Source material below:

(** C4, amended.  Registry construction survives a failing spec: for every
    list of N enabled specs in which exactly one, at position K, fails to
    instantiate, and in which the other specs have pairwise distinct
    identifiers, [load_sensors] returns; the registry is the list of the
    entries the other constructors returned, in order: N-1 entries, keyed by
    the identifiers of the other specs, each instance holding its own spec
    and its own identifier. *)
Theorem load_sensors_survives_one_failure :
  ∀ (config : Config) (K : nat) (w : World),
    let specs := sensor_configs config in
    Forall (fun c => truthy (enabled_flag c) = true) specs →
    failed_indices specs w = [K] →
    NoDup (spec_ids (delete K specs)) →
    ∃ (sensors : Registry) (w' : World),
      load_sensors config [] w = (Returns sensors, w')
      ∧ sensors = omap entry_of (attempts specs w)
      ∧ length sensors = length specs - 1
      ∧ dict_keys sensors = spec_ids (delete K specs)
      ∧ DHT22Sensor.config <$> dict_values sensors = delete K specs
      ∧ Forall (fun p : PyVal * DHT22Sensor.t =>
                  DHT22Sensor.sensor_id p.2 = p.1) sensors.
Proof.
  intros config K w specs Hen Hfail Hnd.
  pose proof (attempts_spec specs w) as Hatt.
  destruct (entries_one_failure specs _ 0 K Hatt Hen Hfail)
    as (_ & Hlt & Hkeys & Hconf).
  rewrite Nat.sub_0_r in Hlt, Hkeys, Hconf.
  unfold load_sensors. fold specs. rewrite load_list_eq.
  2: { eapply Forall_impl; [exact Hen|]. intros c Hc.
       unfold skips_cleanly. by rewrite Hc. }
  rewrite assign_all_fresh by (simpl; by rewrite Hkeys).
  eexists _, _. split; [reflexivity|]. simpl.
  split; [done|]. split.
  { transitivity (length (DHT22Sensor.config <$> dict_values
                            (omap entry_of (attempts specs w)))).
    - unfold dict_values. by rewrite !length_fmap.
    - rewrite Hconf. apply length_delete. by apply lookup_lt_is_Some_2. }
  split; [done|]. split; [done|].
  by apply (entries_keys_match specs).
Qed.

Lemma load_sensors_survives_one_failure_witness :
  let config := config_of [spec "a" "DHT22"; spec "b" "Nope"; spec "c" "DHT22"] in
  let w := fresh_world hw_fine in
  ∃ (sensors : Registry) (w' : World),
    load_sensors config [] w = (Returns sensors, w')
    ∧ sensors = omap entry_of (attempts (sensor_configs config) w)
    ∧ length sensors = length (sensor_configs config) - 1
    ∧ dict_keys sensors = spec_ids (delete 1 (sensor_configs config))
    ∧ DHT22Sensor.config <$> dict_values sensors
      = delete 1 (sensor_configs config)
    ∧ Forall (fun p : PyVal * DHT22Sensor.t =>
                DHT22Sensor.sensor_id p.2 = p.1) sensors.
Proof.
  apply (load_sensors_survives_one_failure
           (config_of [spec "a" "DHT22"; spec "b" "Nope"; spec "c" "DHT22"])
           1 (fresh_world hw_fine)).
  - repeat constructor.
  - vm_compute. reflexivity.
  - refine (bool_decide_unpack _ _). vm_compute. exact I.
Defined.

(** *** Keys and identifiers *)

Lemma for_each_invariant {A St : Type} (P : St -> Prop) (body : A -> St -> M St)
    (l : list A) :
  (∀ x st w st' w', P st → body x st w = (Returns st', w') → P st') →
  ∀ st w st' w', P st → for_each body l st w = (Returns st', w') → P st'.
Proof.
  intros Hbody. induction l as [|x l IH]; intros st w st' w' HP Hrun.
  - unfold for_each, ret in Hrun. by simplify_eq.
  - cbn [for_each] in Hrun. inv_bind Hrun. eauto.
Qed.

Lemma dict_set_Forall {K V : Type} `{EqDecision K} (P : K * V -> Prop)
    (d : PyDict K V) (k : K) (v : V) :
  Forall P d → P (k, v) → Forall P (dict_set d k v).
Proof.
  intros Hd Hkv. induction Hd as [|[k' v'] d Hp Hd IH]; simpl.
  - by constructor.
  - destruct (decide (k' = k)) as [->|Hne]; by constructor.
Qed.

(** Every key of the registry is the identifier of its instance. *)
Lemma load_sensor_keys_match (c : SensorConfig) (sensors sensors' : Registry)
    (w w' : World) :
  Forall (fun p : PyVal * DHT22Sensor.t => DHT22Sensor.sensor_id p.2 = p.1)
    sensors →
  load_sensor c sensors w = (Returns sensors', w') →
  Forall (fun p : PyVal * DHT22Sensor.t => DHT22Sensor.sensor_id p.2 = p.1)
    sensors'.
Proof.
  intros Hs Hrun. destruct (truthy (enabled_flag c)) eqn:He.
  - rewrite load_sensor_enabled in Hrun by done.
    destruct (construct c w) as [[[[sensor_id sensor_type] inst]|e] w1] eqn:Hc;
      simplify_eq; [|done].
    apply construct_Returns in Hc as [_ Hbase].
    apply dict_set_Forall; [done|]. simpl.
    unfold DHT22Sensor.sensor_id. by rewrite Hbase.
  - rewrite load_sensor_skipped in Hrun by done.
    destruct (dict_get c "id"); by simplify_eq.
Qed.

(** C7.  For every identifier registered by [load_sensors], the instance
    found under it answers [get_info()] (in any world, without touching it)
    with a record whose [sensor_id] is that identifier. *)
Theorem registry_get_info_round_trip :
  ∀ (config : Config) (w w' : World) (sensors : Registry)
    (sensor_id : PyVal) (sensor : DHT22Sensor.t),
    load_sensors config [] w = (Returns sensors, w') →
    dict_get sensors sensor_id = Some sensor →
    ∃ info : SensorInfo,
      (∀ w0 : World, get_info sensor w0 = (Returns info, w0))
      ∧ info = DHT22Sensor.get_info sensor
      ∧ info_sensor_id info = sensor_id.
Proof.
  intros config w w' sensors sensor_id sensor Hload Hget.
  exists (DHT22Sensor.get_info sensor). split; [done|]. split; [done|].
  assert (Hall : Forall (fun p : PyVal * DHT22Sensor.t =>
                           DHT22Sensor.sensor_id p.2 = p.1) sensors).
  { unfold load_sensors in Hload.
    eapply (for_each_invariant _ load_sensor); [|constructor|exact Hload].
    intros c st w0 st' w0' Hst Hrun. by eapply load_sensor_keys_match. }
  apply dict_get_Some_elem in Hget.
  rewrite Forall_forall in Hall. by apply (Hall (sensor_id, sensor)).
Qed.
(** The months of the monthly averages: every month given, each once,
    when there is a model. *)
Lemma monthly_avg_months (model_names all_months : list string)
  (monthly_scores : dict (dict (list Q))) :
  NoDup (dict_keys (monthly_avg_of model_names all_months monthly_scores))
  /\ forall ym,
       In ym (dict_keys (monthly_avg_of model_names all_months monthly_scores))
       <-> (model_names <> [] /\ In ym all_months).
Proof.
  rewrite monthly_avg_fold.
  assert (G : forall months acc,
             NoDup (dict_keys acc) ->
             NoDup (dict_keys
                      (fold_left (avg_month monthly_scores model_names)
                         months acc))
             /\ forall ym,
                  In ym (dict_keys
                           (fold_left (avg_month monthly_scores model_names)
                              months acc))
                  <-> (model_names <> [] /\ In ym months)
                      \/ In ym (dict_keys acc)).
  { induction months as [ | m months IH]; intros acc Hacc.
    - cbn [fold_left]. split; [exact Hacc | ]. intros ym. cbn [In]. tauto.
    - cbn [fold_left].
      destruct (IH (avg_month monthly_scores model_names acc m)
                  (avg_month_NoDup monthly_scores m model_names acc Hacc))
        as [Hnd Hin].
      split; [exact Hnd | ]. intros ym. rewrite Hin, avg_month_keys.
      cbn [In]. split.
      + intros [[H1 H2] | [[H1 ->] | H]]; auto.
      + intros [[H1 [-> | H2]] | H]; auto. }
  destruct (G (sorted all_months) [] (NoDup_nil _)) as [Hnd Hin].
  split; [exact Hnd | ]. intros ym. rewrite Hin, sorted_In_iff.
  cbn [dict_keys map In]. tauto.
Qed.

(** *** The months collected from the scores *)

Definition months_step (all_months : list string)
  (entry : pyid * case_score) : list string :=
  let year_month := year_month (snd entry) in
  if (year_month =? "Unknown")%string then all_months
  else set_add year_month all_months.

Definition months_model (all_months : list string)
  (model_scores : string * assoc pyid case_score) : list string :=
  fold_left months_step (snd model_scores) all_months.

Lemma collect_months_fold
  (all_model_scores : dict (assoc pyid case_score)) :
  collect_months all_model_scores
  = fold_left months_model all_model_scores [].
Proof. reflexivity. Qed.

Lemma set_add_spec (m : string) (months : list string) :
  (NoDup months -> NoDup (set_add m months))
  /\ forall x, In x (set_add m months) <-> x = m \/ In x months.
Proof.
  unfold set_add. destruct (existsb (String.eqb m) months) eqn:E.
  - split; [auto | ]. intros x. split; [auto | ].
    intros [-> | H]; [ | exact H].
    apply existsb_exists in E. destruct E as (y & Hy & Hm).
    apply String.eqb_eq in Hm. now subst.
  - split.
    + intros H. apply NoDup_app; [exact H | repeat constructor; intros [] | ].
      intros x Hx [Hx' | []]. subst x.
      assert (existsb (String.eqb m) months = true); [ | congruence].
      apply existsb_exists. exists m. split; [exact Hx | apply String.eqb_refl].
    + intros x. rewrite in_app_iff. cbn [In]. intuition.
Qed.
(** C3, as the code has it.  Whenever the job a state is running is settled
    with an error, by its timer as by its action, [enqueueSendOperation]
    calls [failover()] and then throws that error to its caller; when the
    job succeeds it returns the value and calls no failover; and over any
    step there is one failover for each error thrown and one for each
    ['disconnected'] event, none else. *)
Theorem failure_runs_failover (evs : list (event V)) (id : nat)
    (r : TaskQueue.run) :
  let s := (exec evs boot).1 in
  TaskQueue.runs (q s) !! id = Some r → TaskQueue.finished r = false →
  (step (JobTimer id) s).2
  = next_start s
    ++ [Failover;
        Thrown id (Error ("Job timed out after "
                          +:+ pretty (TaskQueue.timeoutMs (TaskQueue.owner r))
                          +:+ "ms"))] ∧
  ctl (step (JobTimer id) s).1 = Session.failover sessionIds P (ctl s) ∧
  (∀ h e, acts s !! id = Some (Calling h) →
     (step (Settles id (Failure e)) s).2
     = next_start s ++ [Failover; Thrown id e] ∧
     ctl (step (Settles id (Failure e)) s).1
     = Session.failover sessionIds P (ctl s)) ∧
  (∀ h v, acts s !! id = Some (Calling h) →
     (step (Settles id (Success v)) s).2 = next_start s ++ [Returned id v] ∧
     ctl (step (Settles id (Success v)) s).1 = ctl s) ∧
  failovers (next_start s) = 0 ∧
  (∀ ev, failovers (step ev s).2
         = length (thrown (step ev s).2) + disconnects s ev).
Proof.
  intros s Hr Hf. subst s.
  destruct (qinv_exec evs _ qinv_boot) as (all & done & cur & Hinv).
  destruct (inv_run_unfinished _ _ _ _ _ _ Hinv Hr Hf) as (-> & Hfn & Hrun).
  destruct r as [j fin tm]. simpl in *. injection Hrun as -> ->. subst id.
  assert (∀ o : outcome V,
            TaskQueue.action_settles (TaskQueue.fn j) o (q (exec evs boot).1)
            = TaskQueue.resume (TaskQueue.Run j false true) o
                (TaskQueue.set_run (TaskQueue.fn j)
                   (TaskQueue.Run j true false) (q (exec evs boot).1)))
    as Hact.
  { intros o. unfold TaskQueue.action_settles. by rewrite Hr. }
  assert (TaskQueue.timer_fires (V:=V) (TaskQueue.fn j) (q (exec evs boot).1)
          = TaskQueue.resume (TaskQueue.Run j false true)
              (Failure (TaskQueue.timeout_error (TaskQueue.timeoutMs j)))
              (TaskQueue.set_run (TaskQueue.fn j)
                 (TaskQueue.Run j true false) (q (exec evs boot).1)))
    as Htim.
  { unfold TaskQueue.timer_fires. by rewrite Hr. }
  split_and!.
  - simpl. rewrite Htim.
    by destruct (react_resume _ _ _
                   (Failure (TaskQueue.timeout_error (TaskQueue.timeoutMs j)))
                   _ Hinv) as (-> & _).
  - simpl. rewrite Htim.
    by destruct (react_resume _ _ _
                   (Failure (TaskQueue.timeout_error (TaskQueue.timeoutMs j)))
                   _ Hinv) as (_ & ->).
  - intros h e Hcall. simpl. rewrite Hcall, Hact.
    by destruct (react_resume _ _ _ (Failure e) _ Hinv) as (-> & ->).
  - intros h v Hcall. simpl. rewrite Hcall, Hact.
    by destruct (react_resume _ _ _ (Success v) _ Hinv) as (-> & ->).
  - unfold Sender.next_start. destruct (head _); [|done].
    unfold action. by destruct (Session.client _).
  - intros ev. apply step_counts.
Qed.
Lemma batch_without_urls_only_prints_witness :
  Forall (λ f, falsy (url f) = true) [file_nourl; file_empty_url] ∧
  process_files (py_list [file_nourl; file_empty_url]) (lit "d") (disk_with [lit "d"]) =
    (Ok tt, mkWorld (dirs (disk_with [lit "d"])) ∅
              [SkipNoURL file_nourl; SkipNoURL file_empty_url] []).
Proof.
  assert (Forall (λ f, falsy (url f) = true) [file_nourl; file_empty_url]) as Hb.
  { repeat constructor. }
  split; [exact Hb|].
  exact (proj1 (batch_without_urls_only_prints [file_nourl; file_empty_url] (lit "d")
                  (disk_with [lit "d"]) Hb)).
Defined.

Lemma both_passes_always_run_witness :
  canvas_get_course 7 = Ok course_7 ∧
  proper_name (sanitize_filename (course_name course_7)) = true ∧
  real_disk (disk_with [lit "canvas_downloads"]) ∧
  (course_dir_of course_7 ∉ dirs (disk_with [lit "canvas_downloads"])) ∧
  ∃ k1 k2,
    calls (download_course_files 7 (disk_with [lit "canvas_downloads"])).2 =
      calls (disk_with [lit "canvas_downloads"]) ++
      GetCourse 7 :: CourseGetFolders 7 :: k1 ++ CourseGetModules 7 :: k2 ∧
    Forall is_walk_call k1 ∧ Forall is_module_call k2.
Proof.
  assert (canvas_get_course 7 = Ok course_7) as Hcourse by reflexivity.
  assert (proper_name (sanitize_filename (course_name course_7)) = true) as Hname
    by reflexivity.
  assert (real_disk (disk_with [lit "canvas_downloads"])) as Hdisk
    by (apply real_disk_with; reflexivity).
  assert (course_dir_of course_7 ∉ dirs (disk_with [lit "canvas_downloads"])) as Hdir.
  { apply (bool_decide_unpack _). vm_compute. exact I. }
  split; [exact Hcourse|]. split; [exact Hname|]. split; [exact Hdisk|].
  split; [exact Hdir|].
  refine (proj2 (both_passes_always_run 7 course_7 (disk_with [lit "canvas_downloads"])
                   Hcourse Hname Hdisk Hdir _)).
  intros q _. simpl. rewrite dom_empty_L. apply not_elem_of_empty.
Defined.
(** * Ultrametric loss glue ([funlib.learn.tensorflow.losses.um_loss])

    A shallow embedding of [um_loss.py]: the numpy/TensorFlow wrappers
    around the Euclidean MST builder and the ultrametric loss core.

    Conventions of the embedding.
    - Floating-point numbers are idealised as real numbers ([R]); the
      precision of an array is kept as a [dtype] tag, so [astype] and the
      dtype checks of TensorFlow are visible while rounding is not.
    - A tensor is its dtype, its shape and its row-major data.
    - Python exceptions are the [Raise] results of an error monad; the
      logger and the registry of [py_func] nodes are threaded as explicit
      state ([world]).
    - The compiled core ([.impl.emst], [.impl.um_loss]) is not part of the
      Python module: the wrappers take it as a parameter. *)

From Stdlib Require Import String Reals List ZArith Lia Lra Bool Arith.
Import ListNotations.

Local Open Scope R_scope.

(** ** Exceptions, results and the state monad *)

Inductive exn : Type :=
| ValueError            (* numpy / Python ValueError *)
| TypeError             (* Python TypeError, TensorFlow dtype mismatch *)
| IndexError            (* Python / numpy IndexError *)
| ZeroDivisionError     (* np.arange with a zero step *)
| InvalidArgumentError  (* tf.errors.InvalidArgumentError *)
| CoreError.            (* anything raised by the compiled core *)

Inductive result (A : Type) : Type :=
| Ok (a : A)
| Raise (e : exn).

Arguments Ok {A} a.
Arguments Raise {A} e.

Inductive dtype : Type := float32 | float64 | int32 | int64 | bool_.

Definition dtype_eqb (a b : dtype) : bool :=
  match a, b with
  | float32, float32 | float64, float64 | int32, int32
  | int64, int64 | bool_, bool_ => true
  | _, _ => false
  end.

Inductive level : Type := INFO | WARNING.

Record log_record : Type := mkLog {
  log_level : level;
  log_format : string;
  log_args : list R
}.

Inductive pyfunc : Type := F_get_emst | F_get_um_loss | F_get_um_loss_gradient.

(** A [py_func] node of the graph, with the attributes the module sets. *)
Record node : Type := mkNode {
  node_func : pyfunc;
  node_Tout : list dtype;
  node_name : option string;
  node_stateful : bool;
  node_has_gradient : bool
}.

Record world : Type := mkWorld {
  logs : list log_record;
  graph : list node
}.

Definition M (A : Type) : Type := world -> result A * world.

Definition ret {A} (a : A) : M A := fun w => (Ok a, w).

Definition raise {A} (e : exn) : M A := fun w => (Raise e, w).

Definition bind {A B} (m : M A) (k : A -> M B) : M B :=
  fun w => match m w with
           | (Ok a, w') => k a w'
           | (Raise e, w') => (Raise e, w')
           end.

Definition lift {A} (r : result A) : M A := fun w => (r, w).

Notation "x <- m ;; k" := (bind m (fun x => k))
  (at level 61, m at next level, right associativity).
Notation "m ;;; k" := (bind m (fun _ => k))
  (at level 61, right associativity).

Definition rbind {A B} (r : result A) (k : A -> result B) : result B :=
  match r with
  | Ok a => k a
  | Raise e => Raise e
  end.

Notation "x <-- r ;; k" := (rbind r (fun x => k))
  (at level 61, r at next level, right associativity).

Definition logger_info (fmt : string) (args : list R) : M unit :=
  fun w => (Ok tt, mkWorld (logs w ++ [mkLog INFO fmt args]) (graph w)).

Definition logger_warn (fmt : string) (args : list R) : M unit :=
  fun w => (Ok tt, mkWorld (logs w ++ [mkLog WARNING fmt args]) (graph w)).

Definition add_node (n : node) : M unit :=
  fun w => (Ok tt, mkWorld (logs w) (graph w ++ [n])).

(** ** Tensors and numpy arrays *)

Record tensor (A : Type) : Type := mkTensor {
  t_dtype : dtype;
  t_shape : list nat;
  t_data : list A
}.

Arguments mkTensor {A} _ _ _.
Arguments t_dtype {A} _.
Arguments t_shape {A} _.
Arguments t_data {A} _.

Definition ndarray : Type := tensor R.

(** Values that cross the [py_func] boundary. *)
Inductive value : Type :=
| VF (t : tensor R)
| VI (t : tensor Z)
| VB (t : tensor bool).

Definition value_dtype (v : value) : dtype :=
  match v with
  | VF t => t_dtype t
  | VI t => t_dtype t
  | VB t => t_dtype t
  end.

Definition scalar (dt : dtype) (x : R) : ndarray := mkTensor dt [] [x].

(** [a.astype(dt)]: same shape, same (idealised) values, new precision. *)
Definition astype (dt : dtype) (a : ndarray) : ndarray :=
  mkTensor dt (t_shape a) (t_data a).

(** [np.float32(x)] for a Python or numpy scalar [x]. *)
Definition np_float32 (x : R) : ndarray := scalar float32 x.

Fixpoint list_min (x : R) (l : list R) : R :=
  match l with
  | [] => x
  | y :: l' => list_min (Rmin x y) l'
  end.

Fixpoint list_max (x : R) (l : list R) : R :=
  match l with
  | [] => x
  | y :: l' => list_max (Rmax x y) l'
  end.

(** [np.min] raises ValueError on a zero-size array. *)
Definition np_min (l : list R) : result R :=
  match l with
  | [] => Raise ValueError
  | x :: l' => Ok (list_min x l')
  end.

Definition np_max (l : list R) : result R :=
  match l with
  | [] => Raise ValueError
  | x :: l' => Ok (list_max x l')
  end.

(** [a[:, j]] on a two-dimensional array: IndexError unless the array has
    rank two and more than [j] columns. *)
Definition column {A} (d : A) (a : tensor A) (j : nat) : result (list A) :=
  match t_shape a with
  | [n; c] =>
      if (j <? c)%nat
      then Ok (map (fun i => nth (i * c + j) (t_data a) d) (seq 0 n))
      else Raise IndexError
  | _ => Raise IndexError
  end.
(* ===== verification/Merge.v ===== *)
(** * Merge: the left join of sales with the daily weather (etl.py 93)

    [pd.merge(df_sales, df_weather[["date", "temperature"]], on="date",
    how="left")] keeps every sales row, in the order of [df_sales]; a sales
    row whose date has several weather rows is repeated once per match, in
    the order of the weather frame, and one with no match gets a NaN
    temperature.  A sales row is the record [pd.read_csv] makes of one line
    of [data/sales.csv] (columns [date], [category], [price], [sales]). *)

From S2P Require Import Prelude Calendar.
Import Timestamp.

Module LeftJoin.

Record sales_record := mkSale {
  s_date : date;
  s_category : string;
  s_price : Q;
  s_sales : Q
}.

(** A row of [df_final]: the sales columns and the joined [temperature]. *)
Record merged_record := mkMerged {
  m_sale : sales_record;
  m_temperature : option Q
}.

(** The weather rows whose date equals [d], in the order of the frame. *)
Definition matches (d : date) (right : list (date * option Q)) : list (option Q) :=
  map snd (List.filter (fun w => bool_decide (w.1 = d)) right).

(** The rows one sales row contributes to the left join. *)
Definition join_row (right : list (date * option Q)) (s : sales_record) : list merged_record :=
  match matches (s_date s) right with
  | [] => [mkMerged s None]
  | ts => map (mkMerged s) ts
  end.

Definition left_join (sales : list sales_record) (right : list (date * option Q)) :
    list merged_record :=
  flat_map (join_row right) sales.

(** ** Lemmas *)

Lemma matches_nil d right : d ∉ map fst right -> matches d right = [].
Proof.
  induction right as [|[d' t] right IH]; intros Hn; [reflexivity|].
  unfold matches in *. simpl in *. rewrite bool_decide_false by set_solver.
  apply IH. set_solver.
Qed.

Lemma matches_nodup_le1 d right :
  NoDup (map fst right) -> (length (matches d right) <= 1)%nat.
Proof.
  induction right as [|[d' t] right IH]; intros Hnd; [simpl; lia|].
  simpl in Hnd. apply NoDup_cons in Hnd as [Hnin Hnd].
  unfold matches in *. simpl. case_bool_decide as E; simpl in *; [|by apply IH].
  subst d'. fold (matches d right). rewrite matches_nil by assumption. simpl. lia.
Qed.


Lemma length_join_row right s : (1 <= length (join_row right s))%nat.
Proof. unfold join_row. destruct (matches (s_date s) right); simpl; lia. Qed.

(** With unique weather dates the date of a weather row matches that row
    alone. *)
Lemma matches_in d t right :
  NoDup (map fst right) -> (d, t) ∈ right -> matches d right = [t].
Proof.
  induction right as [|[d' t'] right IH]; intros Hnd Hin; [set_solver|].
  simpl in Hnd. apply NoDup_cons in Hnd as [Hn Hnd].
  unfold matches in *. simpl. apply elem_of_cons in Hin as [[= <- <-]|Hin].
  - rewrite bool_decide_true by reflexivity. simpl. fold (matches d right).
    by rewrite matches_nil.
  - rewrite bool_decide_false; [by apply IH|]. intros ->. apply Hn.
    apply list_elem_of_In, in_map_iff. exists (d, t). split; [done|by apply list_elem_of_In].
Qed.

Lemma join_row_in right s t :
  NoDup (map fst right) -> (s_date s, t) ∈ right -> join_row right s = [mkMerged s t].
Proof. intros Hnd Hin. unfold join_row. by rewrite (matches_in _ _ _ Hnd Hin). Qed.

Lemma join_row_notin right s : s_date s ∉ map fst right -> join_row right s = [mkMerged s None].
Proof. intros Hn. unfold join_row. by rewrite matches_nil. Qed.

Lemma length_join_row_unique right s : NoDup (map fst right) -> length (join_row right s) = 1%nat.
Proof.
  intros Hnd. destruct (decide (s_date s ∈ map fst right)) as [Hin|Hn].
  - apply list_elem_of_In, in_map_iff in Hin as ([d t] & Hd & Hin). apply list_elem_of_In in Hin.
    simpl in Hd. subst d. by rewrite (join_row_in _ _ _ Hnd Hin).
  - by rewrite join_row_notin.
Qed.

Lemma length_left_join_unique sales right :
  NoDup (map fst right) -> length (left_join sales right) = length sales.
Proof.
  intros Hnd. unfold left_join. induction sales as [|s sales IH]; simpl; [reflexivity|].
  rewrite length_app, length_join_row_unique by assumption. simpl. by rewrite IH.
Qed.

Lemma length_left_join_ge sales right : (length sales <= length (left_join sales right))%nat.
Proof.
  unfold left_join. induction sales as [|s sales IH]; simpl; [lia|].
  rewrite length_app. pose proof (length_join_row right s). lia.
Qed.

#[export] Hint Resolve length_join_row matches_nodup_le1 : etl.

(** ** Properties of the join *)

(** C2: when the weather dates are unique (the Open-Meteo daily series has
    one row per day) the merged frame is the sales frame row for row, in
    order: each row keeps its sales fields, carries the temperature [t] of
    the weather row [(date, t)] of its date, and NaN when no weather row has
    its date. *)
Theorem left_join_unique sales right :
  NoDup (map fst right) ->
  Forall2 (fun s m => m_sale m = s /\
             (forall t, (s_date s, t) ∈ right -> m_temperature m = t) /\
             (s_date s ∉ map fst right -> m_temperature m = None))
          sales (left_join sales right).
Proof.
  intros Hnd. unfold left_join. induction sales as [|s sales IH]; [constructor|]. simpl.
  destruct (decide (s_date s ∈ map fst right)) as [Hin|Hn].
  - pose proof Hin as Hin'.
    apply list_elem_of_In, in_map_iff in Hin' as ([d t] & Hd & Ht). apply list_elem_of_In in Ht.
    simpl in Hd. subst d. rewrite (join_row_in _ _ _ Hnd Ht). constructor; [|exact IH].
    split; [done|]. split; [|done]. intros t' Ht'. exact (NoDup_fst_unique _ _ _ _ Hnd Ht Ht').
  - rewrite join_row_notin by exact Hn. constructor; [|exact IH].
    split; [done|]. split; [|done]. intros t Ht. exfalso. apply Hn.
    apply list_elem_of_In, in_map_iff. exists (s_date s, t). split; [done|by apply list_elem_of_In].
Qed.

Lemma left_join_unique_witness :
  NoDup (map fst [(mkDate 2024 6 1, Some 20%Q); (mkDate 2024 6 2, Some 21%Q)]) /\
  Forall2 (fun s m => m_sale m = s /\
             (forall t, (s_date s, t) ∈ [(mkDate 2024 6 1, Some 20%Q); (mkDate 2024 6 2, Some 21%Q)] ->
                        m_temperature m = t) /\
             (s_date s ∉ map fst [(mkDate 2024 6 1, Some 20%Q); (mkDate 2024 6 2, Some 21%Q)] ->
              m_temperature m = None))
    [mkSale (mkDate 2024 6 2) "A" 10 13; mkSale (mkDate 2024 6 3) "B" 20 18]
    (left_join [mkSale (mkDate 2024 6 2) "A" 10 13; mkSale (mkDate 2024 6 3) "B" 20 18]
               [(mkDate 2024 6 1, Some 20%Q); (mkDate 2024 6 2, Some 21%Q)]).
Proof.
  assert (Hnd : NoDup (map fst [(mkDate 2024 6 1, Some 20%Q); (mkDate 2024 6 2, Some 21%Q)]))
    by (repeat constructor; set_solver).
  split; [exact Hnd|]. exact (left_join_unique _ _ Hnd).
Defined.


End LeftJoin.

End of Source material.

- _What the exercise asks_:
Where a line of the data above includes the string "Require", pull it out.

- _Expected output_:
From Stdlib Require Import String Reals List ZArith Lia Lra Bool Arith.
From S2P Require Import Prelude Calendar.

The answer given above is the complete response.